We are taught many things in life, but dealing with feelings seems to have been relegated to the backburner. Here are some tips on how to cope with those emotions. Before they get too much.
Have a good cry
Having a good sob is reputed to be good for you. So is laughter, which has been shown to help heal bodies, as well as broken hearts. Laughter boosts the immune system and helps the body shake off allergic reactions. Research also suggests that the mere act of anticipation may make people feel better hours before they get around to watching a funny video.
Take action: Make an appointment with a few good friends today, take out a funny movie or put in a few days leave and take a break. Any enjoyable event – even if it's just a relaxing afternoon at home – could spark a positive reaction.
Strong people go for help
Gnashing your teeth in the dark will not get you extra brownie points. It is a sign of strength to ask for assistance and people will respect you for it. If there is a relationship problem, the one who refuses to go for help is usually the one with whom the problem lies.

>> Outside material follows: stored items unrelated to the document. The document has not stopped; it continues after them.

Lemma keepsCells_applyOn o c g : keepsCells g (fst (applyOn o c g)).
Proof.
  unfold applyOn, grid, bare.
  destruct c as [cell [col|] [row|] value raw | sc ec c1 r1 c2 r2 value raw | col value raw];
    simpl; try apply keepsCells_refl.
  - apply keepsCells_write.
  - unfold bind, getState, modifyState. simpl.
    pose proof (keepsCells_rangeLoop value r1 r2 c1 c2 (g, [])) as H.
    by destruct (rangeLoop _ _ _ _ _ _) as [g' updated].
  - unfold bind, getState, modifyState. simpl.
    destruct (_ || _); simpl; [apply keepsCells_refl | by split].
Qed.

Lemma keepsCells_handle s r : keepsCells (grid s) (grid (handle s r)).
Proof.
  unfold handle. rewrite processUserMessage_eq. cbv zeta.
  destruct (parseOn _ _) as [e|c]; [apply keepsCells_refl|].
  pose proof (keepsCells_applyOn (Request.oracle r) c (grid s)) as H.
  by destruct (applyOn _ _ _) as [g' [e|[actionEvent stateEvent]]].
Qed.

End Writing.

(** X7. The counters of [getHealthStatus] over any sequence of calls: the
    count of user events grows by the number of calls, the counts of action
    events and of state events grow by one and the same number, at most the
    number of calls, and the count of cells never goes down. *)
Theorem counters_over_calls s rs :
  let before := dataCounts s in
  let after := dataCounts (handleAll s rs) in
  DataCounts.userEvents after = DataCounts.userEvents before + Z.of_nat (length rs) /\
  (exists k, 0 <= k <= Z.of_nat (length rs) /\
     DataCounts.actionEvents after = DataCounts.actionEvents before + k /\
     DataCounts.stateEvents after = DataCounts.stateEvents before + k) /\
  DataCounts.cells before <= DataCounts.cells after.
Proof.
  cbv zeta. unfold dataCounts.
  cbn [DataCounts.userEvents DataCounts.actionEvents DataCounts.stateEvents DataCounts.cells].
  revert s. induction rs as [|r rs IH]; intros s.
  - cbn [handleAll foldl length]. split; [lia|]. split; [exists 0|]; lia.
  - change (handleAll s (r :: rs)) with (handleAll (handle s r) rs).
    destruct (IH (handle s r)) as (Husers & (k & Hk & Hactions & Hstates) & Hcells).
    rewrite Husers, Hactions, Hstates. clear IH Husers Hactions Hstates.
    pose proof (keepsCells_handle s r) as [_ Hkeep]. unfold grid in Hkeep.
    assert (Hstep :
      length (Store.userEvents (handle s r)) = S (length (Store.userEvents s)) /\
      exists d : nat, (d <= 1)%nat /\
        length (Store.actionEvents (handle s r)) = (length (Store.actionEvents s) + d)%nat /\
        length (Store.stateEvents (handle s r)) = (length (Store.stateEvents s) + d)%nat).
    { unfold handle. rewrite processUserMessage_eq. cbv zeta.
      destruct (parseOn (grid s) (Request.message r)) as [e|c].
      { cbn. rewrite length_app. cbn. split; [lia|]. exists 0%nat. lia. }
      destruct (applyOn _ c (grid s)) as [g' [e|[actionEvent stateEvent]]]; cbn.
      - rewrite length_app. cbn. split; [lia|]. exists 0%nat. lia.
      - rewrite !length_app. cbn. split; [lia|]. exists 1%nat. lia. }
    destruct Hstep as (Hu & d & Hd & Ha & Hs). rewrite Hu, Ha, Hs.
    cbn [length]. split; [lia|]. split; [exists (k + Z.of_nat d)|]; lia.
Qed.

(** X8. A successful single-cell command writes the cell at (row - 1, col)
    with the value and the default format, leaves what the store finds at
    every other coordinate as it was, and adds one cell to the array when
    the coordinate was empty and none when it was occupied. *)
Theorem single_cell_write o message userId sessionId s cell col row value raw :
  parseOn (grid s) message = inr (SINGLE cell (Some col) (Some row) value raw) ->
  let s' := fst (processUserMessage o message userId sessionId s) in
  cellAt (row - 1) col (grid s') = Some (Cell.mk (row - 1) col value defaultFormat) /\
  (forall rowIndex' col', ~ (row - 1 = rowIndex' /\ col = col') ->
     cellAt rowIndex' col' (grid s') = cellAt rowIndex' col' (grid s)) /\
  length (Grid.cells (grid s'))
  = match cellAt (row - 1) col (grid s) with
    | Some _ => length (Grid.cells (grid s))
    | None => S (length (Grid.cells (grid s)))
    end.
Proof.
  intros Hparse. cbv zeta.
  rewrite processUserMessage_eq. cbv zeta. rewrite Hparse, applyOn_single.
  set (g := grid s). unfold grid, cellAt.
  cbn [fst Store.spreadsheetState Grid.setCells Grid.cells]. rewrite autoExpand_cells.
  split; [|split].
  - apply (find_upsert_same (Cell.mk (row - 1) col value defaultFormat)).
  - intros rowIndex' col' Hne.
    by apply (find_upsert_other (Cell.mk (row - 1) col value defaultFormat)).
  - rewrite length_upsertCell. simpl. by destruct (list_find _ _).
Qed.

Lemma single_cell_write_witness :
  let o := Oracle.mk 0 0 "" 0 "" 0 "" in
  let s := newStore 0 0 in
  let s' := fst (processUserMessage o "K7 new" None None s) in
  cellAt (7 - 1) 10 (grid s') = Some (Cell.mk (7 - 1) 10 "new" defaultFormat) /\
  (forall rowIndex' col', ~ (7 - 1 = rowIndex' /\ 10 = col') ->
     cellAt rowIndex' col' (grid s') = cellAt rowIndex' col' (grid s)) /\
  length (Grid.cells (grid s'))
  = match cellAt (7 - 1) 10 (grid s) with
    | Some _ => length (Grid.cells (grid s))
    | None => S (length (Grid.cells (grid s)))
    end.
Proof.
  intros o s.
  apply (single_cell_write o "K7 new" None None s (Some "K7") 10 7 "new" "K7 new").
  vm_compute. reflexivity.
Defined.

(** X9. No call removes a cell: over any sequence of calls every coordinate
    that held a cell still holds one, and the array of cells is at least as
    long as it was. *)
Theorem cells_are_never_removed s rs :
  coordinates (Grid.cells (grid s)) ⊆ coordinates (Grid.cells (grid (handleAll s rs))) /\
  (length (Grid.cells (grid s)) <= length (Grid.cells (grid (handleAll s rs))))%nat.
Proof.
  unfold handleAll.
  apply (foldl_preserves (fun s' => keepsCells (grid s) (grid s'))).
  - apply keepsCells_refl.
  - intros s' r _ H. eapply keepsCells_trans; [exact H | apply keepsCells_handle].
Qed.

(** X10. When a single-cell command addresses a column beyond the grid, the
    grid is widened to that column and every header is regenerated as the
    column letters: headers renamed earlier are lost. *)
Theorem widening_resets_headers o message userId sessionId s cell col row value raw :
  parseOn (grid s) message = inr (SINGLE cell (Some col) (Some row) value raw) ->
  Grid.columns (grid s) <= col ->
  let s' := fst (processUserMessage o message userId sessionId s) in
  Grid.columns (grid s') = col + 1 /\
  Grid.headers (grid s') = Some <$> generateColumnHeaders (col + 1).
Proof.
  intros Hparse Hcol. cbv zeta.
  rewrite processUserMessage_eq. cbv zeta. rewrite Hparse, applyOn_single.
  set (g := grid s) in *. unfold grid.
  cbn [fst Store.spreadsheetState Grid.setCells Grid.columns Grid.headers].
  unfold autoExpand. cbv zeta.
  replace (Z.max (Grid.columns g) (col + 1)) with (col + 1) by lia.
  destruct (Z.gtb_spec (Z.min (Z.max (Grid.rows g) row) MAX_ROWS) (Grid.rows g));
    cbn [Grid.setRows Grid.columns];
    (destruct (Z.gtb_spec (col + 1) (Grid.columns g)); [done | lia]).
Qed.
(** C7, as the code has it. The accepted hooks that create nothing
    ([product.updated], [order.updated], [order.paid]) write nothing but
    the count of the request, whatever the payload: products, orders (and
    with them every order's status), the analytics aggregate and the
    other counters are those of before.  The response is the success
    acknowledgment for a payload that is a mapping or is absent; for any
    other payload the lookup in it raises, and the response is the
    failure under status 500. *)
Theorem noncreating_hooks_acknowledged : forall e s b h,
  lookup "hook" b = Some (VStr h) ->
  (h = "product.updated" ->
   fst (handle_product_action e (VDict b) s) = incr_requests s /\
   (forall d, py_get (VDict b) "payload" (VDict []) = Ok (VDict d) ->
     snd (handle_product_action e (VDict b) s) =
     Json 200 (VDict
       [ ("success", VBool true);
         ("hook", VStr h);
         ("message",
          VStr ("Processed " ++ str_of e (VStr h) ++ " for product " ++
                str_of e (match lookup "name" d with
                          | Some v => v
                          | None => VStr "Unknown Product"
                          end)));
         ("processing_time_ms", elapsed e 0);
         ("timestamp", VStr (now e 1)) ])) /\
   (forall p, lookup "payload" b = Some p -> (forall d, p <> VDict d) ->
     snd (handle_product_action e (VDict b) s) =
     Json 500 (VDict
       [ ("success", VBool false);
         ("error", VStr (exn_str e AttributeError));
         ("hook", VStr h) ]))) /\
  (h = "order.updated" \/ h = "order.paid" ->
   fst (handle_order_action e (VDict b) s) = incr_requests s /\
   (forall d, py_get (VDict b) "payload" (VDict []) = Ok (VDict d) ->
     snd (handle_order_action e (VDict b) s) =
     Json 200 (VDict
       [ ("success", VBool true);
         ("hook", VStr h);
         ("message",
          VStr ("Processed " ++ str_of e (VStr h) ++ " for order " ++
                str_of e (match lookup "id" d with
                          | Some v => v
                          | None => VStr "unknown"
                          end)));
         ("processing_time_ms", elapsed e 0);
         ("timestamp", VStr (now e 1)) ])) /\
   (forall p, lookup "payload" b = Some p -> (forall d, p <> VDict d) ->
     snd (handle_order_action e (VDict b) s) =
     Json 500 (VDict
       [ ("success", VBool false);
         ("error", VStr (exn_str e AttributeError));
         ("hook", VStr h) ]))).
Proof.
  intros e s b h Hhook. split.
  - intros ->.
    unfold handle_product_action, product_action_body, hook_processed, hook_failed.
    rewrite (lookup_some_nonempty _ _ _ Hhook).
    unfold serve, bind, try_except, lift, ret, modify, get.
    rewrite (py_get_found _ _ _ _ Hhook). split; [ | split].
    + cbn [py_in_strs product_hooks existsb py_eq_str String.eqb Ascii.eqb Bool.eqb orb].
      destruct (py_get (VDict b) "payload" (VDict [])) as [p | ex]; [ | reflexivity].
      printed.
      destruct (py_get p "id" (VStr "unknown")); [ | reflexivity].
      destruct (py_get p "name" (VStr "Unknown Product")); reflexivity.
    + intros d ->. reflexivity.
    + intros p Hp Hnot. rewrite (py_get_found _ _ _ _ Hp). printed.
      cbn [py_in_strs product_hooks existsb py_eq_str String.eqb Ascii.eqb Bool.eqb orb].
      rewrite (py_get_attribute_error _ _ _ Hnot). reflexivity.
  - intros Hh.
    unfold handle_order_action, order_action_body, hook_processed, hook_failed.
    rewrite (lookup_some_nonempty _ _ _ Hhook).
    unfold serve, bind, try_except, lift, ret, modify, get.
    rewrite (py_get_found _ _ _ _ Hhook). split; [ | split].
    + destruct (py_get (VDict b) "payload" (VDict [])) as [p | ex];
        [ | destruct Hh as [-> | ->]; reflexivity].
      destruct Hh as [-> | ->]; printed;
        cbn [py_in_strs order_hooks existsb py_eq_str String.eqb Ascii.eqb Bool.eqb orb];
        (destruct (py_get p "id" (VStr "unknown")); [ | reflexivity]);
        (destruct (py_get p "total" (VFloat (S754_zero false))); reflexivity).
    + intros d ->. destruct Hh as [-> | ->]; reflexivity.
    + intros p Hp Hnot. rewrite (py_get_found _ _ _ _ Hp).
      destruct Hh as [-> | ->]; printed;
        cbn [py_in_strs order_hooks existsb py_eq_str String.eqb Ascii.eqb Bool.eqb orb];
        rewrite (py_get_attribute_error _ _ _ Hnot); reflexivity.
Qed.

Lemma noncreating_hooks_acknowledged_witness :
  handle_order_action sample_env
    (VDict [("hook", VStr "order.paid"); ("payload", VDict [("id", VStr "A-7")])]) data_store
  = (incr_requests data_store,
     Json 200 (VDict
       [ ("success", VBool true);
         ("hook", VStr "order.paid");
         ("message", VStr "Processed order.paid for order A-7");
         ("processing_time_ms", VFloat (S754_zero false));
         ("timestamp", VStr "2024-01-01T00:00:00") ])).
Proof.
  pose proof (proj2 (noncreating_hooks_acknowledged sample_env data_store
    [("hook", VStr "order.paid"); ("payload", VDict [("id", VStr "A-7")])]
    "order.paid" eq_refl) (or_intror eq_refl)) as (Hs & Hr & _).
  specialize (Hr [("id", VStr "A-7")] eq_refl).
  rewrite (surjective_pairing (handle_order_action _ _ _)), Hs, Hr. reflexivity.
Defined.

(** C7 fails as stated: [order.paid] with the payload [null] is answered
    with the failure under status 500, not with an acknowledgment; the
    store still changes by the request count alone. *)
Lemma null_payload_not_acknowledged :
  handle_order_action sample_env
    (VDict [("hook", VStr "order.paid"); ("payload", VNone)]) data_store
  = (incr_requests data_store,
     Json 500 (VDict
       [ ("success", VBool false);
         ("error", VStr (exn_str sample_env AttributeError));
         ("hook", VStr "order.paid") ])).
Proof. reflexivity. Qed.

(** *** Status codes *)

Lemma failure_body_unsupported : forall e hook supported s,
  exists b, snd (unsupported_hook e hook supported s) = Ok (Json 400 b) /\ failure_body b.
Proof.
  intros. eexists; split; [reflexivity | ].
  eexists _, _; repeat split; reflexivity.
Qed.


(** What a webhook endpoint answers, given how its [try] block ends. *)
Lemma webhook_outcome :
  forall (e : env) (rd : value) (incr : store -> store)
         (body : env -> value -> value -> M response) (s : store),
    let served := serve (modify incr ;;
                         try_except
                           (hook <- lift (py_get rd "hook" (VStr "unknown")) ;;
                            try_except (body e rd hook) (hook_failed e hook))
                           (hook_failed e (VStr "unknown"))) s in
    (forall ex, py_get rd "hook" (VStr "unknown") = Raise ex ->
       exists b, snd served = Json 500 b /\ failure_body b) /\
    (forall hook, py_get rd "hook" (VStr "unknown") = Ok hook ->
       (forall ex, snd (body e rd hook (incr s)) = Raise ex ->
          exists b, snd served = Json 500 b /\ failure_body b) /\
       (forall r, snd (body e rd hook (incr s)) = Ok r -> snd served = r)).
Proof.
  intros e rd incr body s served. subst served.
  unfold serve, bind, try_except, lift, modify. split.
  - intros ex ->. cbn.
    eexists; split; [reflexivity | ]. eexists _, _; repeat split; reflexivity.
  - intros hook ->. split.
    + intros ex H. destruct (body e rd hook (incr s)) as [s' [r | ex']]; cbn in H;
        [discriminate | ].
      cbn. eexists; split; [reflexivity | ]. eexists _, _; repeat split; reflexivity.
    + intros r H. destruct (body e rd hook (incr s)) as [s' [r' | ex']]; cbn in H;
        [ | discriminate].
      cbn. congruence.
Qed.

Lemma body_unsupported :
  forall e rd hook s,
    py_get rd "hook" (VStr "unknown") = Ok hook ->
    py_print hook = Ok tt ->
    (py_in_strs hook product_hooks = false ->
     product_action_body e rd hook s = unsupported_hook e hook product_hooks s) /\
    (py_in_strs hook order_hooks = false ->
     order_action_body e rd hook s = unsupported_hook e hook order_hooks s) /\
    (py_in_strs hook analytics_hooks = false ->
     analytics_action_body e rd hook s = unsupported_hook e hook analytics_hooks s).
Proof.
  intros e rd hook s Hhook Hprint.
  assert (Hp : exists p, py_get rd "payload" (VDict []) = Ok p).
  { destruct rd; try discriminate. cbn. eauto. }
  destruct Hp as [p Hp].
  unfold product_action_body, order_action_body, analytics_action_body, bind, lift.
  rewrite Hp, Hprint. repeat split; intros ->; reflexivity.
Qed.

Take action: Don't delay if you need it – make an appointment with a therapist today. Your GP should be able to suggest therapists. An organisation, which deals with the problem you encounter, will also have a referral list.
Dealing with road rage
When the guy in the yellow car not only cuts in in front of you, but throws you a zap sign to boot, you have visions of exactly how you would like to rearrange his anatomy. Problem is, recently people have started to do just that and received lengthy prison sentences. But prison sentences, aside, being a road hog is just not on.
Take action: Allow for traffic problems on the way to appointments, make sure you are alert, especially in slow-moving traffic, and remind yourself that being agitated makes you a lot more accident-prone. Getting home two minutes later is infinitely preferable to lying in hospital with a fractured jaw.
In therapy? Be realistic
A therapist is there to offer a supportive, safe environment in which you can deal with your problems. But there are certain limits to what you can expect from your therapist.
Don’t expect your therapist to have a magic wand – you've established patterns over a number of years and these can’t be unravelled in one or two sessions. Although you might feel that your therapist has become your friend, your therapeutic relationship should only exist during therapy – a therapist cannot be on call at all times. Your therapist cannot “fight your battles for you” – only in certain cases (and only with your consent) will other people such as your employer or spouse be contacted by your therapist.
Do you worry all the time?
Do you worry excessively about being dirty, or that something terrible might happen to you, or whether you've switched off the stove? You may be suffering from obsessive-compulsive disorder (OCD) – a psychiatric disorder characterised by obsessions and compulsions.
You may have OCD if your obsessions or compulsions do the following to you: cause you marked distress; persist and take up a lot of time – people with OCD may spend hours each day performing compulsive acts; significantly interfere with your normal routine, work, social activities or relationships; are senseless.
People with OCD also often have depression or depressive symptoms, including: guilt, sadness, low self-esteem, anxiety and fatigue. See your doctor if you suspect you may be developing symptoms of OCD.